- _DATA EXTRACT_:
################

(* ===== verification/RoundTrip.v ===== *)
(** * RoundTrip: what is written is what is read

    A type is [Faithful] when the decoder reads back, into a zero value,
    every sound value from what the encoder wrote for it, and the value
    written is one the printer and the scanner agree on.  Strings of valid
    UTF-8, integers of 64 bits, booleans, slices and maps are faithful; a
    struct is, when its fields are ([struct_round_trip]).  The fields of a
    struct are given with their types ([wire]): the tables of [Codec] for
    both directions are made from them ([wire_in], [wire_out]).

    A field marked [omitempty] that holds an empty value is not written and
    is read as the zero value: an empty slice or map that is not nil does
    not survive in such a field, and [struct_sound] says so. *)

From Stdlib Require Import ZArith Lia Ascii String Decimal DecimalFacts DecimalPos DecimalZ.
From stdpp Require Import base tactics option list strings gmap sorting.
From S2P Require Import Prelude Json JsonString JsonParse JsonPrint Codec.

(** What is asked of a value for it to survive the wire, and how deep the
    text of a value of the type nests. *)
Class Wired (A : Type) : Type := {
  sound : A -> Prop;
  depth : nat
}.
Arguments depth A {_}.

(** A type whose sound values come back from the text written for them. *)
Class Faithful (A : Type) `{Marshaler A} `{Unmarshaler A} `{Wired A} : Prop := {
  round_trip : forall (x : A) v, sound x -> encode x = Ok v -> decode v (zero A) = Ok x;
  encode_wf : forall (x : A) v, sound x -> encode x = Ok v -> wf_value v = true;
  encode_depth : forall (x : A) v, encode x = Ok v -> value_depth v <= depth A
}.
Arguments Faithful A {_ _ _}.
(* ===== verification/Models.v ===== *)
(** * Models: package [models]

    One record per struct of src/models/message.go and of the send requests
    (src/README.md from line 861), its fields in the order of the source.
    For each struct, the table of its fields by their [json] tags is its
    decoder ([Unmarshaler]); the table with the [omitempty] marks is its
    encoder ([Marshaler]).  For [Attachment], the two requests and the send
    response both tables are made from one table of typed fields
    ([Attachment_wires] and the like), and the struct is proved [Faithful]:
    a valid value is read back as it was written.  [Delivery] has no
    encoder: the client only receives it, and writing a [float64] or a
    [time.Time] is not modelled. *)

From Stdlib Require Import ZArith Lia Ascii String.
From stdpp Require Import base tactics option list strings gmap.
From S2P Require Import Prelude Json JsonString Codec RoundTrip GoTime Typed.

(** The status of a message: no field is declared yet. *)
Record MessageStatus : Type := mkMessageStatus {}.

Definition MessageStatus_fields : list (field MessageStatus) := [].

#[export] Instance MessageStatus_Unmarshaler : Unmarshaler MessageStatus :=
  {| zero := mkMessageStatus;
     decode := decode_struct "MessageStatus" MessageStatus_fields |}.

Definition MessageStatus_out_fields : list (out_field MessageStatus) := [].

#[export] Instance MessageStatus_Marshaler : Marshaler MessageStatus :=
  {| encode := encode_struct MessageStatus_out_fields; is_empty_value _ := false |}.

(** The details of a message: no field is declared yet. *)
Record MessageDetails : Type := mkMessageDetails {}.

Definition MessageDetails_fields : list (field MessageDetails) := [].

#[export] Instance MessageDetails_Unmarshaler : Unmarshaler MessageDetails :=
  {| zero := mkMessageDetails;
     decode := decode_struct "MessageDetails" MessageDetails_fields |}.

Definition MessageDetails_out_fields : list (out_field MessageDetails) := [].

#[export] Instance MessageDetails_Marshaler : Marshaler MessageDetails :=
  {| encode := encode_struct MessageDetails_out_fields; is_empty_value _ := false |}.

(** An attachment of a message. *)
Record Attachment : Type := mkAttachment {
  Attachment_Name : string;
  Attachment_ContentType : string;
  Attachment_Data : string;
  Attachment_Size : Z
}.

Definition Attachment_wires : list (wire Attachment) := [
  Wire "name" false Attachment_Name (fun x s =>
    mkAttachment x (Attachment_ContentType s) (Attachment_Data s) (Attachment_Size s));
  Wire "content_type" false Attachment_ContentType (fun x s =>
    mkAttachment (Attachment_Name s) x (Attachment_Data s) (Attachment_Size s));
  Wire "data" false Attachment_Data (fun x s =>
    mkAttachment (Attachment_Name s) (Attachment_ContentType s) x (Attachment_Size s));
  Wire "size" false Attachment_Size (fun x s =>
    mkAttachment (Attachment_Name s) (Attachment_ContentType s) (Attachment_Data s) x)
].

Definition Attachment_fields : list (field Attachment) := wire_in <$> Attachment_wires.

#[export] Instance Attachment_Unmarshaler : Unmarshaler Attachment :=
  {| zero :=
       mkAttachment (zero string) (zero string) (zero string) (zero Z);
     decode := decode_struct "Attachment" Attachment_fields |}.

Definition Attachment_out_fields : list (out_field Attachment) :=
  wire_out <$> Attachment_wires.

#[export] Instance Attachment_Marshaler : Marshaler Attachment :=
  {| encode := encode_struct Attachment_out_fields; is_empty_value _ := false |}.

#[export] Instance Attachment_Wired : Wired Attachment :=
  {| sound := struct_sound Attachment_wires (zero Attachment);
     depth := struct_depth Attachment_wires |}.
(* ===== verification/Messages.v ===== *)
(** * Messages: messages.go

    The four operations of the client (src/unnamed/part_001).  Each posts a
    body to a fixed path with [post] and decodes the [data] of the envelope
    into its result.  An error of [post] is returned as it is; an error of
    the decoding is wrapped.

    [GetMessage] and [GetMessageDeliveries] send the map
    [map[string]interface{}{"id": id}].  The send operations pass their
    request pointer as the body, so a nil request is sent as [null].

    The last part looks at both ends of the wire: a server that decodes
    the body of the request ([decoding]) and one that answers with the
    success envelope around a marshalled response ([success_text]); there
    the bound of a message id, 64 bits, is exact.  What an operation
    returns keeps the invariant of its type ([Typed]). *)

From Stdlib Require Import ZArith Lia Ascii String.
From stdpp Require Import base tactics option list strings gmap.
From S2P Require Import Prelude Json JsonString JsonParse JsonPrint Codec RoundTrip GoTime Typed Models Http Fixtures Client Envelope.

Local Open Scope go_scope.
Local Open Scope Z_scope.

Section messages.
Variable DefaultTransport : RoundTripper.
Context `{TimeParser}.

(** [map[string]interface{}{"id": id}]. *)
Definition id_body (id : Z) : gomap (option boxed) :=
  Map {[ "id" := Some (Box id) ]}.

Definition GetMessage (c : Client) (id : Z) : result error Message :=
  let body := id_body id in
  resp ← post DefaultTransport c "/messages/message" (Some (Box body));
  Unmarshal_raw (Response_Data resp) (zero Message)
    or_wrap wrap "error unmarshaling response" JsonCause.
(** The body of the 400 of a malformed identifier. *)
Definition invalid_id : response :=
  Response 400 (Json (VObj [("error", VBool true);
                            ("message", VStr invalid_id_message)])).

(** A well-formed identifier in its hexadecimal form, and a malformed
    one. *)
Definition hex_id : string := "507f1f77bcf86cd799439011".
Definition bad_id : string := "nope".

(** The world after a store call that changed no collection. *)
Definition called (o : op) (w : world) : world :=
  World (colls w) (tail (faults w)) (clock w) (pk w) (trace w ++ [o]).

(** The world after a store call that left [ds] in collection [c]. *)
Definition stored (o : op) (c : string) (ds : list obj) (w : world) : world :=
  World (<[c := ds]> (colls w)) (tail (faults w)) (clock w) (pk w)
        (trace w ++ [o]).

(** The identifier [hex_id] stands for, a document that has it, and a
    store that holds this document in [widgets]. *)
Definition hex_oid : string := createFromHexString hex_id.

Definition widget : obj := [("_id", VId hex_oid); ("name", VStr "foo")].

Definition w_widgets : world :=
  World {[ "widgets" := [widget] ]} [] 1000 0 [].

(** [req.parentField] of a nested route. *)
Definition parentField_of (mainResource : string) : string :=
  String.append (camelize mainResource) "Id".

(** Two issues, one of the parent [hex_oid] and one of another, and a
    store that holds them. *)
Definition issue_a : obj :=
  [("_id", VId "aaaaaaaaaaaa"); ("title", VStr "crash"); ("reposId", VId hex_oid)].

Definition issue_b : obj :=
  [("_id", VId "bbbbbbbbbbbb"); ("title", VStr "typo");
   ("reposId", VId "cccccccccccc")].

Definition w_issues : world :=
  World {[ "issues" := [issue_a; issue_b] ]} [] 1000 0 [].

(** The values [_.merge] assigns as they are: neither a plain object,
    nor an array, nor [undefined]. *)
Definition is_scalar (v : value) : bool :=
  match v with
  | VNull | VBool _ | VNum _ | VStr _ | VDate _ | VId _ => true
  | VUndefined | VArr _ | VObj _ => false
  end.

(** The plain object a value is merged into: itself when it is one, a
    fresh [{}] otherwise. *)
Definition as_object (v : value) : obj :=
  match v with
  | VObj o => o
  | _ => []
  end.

################

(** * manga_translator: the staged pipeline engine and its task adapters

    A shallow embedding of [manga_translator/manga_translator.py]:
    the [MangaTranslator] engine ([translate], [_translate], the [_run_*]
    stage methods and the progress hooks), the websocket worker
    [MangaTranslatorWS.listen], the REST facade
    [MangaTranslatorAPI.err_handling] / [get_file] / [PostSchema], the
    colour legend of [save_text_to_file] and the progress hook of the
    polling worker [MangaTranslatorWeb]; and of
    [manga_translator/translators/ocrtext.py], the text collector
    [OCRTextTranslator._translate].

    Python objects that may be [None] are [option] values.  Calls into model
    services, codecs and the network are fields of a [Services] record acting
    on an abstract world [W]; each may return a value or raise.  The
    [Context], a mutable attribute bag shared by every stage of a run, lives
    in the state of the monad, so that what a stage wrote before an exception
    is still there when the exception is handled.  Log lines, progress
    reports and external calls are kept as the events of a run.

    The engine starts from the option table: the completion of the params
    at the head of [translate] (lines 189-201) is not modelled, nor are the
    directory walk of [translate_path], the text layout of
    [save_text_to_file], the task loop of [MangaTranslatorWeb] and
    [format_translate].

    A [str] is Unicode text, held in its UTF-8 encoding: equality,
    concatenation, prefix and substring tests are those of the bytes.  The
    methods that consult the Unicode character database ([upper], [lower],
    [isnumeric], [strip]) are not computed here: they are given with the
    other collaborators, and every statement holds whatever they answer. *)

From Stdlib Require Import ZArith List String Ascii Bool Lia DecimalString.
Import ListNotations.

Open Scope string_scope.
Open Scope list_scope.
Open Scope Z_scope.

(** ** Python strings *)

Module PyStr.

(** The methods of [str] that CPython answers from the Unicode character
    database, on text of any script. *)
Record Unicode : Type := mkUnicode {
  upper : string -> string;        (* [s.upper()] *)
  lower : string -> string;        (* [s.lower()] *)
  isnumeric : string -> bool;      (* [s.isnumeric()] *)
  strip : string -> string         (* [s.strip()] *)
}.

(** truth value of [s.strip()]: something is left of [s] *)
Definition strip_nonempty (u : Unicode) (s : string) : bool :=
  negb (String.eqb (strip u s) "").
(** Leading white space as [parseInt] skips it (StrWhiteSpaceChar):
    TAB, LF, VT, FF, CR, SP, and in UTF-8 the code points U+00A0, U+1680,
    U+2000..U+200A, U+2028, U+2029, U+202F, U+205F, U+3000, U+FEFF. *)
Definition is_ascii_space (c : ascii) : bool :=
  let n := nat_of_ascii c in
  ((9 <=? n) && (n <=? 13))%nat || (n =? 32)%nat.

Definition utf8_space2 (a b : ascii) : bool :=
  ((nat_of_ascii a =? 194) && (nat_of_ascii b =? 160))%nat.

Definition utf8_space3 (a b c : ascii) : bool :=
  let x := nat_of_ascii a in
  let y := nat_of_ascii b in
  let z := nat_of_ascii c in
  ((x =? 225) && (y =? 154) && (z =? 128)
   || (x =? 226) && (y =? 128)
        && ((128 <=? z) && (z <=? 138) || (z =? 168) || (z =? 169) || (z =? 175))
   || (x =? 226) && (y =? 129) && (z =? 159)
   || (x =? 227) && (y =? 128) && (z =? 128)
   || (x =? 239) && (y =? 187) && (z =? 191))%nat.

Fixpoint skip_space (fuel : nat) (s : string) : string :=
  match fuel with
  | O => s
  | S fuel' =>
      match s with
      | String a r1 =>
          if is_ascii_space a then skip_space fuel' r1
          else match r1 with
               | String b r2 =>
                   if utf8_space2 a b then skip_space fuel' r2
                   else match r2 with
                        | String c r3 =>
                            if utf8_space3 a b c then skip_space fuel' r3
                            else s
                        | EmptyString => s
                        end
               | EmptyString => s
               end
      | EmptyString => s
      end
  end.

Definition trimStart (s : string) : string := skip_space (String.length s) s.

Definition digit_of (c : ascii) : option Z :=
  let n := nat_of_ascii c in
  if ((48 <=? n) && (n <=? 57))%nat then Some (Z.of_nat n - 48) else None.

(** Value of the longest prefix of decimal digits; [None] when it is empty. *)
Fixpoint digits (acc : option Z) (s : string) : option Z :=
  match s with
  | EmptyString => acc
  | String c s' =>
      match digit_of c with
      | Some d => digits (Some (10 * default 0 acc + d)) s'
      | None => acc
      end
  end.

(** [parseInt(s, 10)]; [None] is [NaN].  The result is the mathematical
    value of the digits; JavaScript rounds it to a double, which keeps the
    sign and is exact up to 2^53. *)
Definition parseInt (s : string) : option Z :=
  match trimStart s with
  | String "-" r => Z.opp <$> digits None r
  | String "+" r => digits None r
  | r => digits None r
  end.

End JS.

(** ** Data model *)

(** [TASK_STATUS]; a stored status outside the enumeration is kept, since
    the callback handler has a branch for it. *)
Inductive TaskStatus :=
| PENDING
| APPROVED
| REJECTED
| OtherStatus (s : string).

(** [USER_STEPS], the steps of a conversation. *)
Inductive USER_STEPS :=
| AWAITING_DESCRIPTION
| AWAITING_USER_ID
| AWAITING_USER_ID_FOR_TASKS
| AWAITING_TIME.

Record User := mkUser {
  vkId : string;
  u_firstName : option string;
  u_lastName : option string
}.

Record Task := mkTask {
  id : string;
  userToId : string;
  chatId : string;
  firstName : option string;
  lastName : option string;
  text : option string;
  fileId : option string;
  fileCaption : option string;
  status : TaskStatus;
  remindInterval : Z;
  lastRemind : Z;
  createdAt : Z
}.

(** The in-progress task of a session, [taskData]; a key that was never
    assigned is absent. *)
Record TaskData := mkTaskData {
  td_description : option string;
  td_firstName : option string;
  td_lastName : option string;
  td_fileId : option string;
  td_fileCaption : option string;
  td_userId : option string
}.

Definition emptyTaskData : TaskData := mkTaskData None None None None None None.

################

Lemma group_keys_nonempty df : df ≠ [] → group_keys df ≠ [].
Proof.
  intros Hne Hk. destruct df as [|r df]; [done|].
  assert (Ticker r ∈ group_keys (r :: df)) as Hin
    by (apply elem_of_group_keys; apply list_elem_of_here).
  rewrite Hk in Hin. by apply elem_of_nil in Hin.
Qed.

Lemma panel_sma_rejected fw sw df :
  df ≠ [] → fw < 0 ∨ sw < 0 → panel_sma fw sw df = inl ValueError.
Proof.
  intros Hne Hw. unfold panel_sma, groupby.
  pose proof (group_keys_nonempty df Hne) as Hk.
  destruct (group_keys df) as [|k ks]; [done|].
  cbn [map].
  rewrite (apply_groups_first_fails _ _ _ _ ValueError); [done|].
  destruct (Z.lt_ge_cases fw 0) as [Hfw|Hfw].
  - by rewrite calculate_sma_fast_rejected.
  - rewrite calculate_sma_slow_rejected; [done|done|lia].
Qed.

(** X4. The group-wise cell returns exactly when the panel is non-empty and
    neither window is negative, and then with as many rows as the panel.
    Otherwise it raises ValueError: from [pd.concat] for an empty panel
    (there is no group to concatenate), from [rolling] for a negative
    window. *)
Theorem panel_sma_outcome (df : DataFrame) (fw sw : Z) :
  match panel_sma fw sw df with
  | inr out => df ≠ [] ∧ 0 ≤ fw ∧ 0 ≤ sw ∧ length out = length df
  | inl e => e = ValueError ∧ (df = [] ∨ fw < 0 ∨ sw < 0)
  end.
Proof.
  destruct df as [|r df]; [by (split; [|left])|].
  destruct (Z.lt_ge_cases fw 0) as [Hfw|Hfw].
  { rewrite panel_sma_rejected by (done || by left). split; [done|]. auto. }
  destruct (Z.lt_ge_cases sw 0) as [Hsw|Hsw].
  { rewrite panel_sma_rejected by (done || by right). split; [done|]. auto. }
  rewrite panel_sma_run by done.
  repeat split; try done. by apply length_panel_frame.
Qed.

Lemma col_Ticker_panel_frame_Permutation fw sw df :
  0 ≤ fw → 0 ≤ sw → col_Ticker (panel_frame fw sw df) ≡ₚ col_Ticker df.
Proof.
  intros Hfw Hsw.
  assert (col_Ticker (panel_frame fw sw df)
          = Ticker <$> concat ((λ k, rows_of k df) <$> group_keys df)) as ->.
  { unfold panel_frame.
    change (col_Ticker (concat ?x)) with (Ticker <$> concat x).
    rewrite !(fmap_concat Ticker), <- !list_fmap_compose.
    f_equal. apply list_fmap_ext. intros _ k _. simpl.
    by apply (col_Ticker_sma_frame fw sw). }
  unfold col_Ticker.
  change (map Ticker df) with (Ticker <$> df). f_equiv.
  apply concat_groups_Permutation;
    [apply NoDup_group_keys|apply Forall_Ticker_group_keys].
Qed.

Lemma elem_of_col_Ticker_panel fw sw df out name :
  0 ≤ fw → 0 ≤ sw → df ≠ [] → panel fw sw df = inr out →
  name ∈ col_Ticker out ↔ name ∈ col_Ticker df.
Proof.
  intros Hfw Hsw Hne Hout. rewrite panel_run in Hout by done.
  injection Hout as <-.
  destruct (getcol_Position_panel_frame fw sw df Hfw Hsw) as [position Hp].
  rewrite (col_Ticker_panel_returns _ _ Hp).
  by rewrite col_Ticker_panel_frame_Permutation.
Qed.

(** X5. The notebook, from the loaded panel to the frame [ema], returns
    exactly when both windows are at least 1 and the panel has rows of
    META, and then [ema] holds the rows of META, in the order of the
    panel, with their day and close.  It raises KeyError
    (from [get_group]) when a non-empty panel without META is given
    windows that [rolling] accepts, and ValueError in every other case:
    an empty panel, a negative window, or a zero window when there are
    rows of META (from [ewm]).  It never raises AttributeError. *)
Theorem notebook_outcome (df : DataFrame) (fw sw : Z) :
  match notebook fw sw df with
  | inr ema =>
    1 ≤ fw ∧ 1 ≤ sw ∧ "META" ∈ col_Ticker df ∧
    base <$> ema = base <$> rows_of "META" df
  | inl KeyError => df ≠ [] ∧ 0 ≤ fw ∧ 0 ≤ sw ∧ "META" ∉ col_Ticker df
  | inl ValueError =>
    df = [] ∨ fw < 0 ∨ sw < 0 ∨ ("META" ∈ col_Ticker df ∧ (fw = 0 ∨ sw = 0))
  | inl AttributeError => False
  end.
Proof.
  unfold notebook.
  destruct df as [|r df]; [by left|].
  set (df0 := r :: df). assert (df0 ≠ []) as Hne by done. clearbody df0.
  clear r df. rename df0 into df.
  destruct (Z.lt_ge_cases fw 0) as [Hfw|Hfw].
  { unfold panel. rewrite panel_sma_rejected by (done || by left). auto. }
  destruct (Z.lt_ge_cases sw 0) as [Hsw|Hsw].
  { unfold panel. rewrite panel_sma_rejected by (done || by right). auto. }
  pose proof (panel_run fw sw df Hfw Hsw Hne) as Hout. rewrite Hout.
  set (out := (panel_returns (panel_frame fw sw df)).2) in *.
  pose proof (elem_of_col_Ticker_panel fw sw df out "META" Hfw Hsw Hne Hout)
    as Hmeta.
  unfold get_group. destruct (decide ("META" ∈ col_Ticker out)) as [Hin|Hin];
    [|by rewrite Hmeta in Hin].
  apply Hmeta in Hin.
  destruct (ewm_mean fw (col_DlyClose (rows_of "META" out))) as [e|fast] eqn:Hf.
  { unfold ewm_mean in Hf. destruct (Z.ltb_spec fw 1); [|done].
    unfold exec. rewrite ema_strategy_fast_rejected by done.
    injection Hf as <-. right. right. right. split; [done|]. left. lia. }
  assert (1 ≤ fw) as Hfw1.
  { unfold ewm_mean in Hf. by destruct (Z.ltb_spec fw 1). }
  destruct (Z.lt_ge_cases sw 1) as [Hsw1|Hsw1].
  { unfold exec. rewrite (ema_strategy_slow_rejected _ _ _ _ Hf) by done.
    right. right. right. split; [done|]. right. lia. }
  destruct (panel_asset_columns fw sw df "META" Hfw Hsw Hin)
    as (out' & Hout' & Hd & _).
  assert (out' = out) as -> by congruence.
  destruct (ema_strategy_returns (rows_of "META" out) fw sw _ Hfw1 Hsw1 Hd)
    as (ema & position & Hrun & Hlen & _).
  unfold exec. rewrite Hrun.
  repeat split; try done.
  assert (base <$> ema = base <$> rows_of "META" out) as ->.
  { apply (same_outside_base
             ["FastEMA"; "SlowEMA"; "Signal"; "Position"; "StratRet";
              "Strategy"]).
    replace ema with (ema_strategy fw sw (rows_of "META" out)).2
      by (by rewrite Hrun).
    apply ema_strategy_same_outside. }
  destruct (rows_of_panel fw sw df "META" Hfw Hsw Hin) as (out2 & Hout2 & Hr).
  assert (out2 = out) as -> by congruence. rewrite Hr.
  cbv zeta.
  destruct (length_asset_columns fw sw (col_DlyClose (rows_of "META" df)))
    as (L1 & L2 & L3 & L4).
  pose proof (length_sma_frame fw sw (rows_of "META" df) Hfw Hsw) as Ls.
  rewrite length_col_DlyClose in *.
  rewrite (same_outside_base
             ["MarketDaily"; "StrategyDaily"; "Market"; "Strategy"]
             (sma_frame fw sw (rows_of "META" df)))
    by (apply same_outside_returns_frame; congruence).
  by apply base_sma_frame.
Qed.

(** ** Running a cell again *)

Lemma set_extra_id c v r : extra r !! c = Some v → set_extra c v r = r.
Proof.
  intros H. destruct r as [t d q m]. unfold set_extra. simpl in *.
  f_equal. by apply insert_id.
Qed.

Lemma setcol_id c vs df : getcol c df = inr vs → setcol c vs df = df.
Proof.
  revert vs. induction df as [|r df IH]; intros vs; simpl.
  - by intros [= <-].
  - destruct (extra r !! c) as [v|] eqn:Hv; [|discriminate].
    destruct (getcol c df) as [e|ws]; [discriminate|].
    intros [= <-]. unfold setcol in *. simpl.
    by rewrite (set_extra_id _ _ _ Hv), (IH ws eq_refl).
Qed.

################

- _TRY IT_: Scan the lines above for "((9 <=? n) && (n <=? 13))%nat" and for "(z =? 191))%nat.". Repeat exactly the line holding each of them and every line in between.

- _RESPONSE BOX_:
  ((9 <=? n) && (n <=? 13))%nat || (n =? 32)%nat.

Definition utf8_space2 (a b : ascii) : bool :=
  ((nat_of_ascii a =? 194) && (nat_of_ascii b =? 160))%nat.

Definition utf8_space3 (a b c : ascii) : bool :=
  let x := nat_of_ascii a in
  let y := nat_of_ascii b in
  let z := nat_of_ascii c in
  ((x =? 225) && (y =? 154) && (z =? 128)
   || (x =? 226) && (y =? 128)
        && ((128 <=? z) && (z <=? 138) || (z =? 168) || (z =? 169) || (z =? 175))
   || (x =? 226) && (y =? 129) && (z =? 159)
   || (x =? 227) && (y =? 128) && (z =? 128)
   || (x =? 239) && (y =? 187) && (z =? 191))%nat.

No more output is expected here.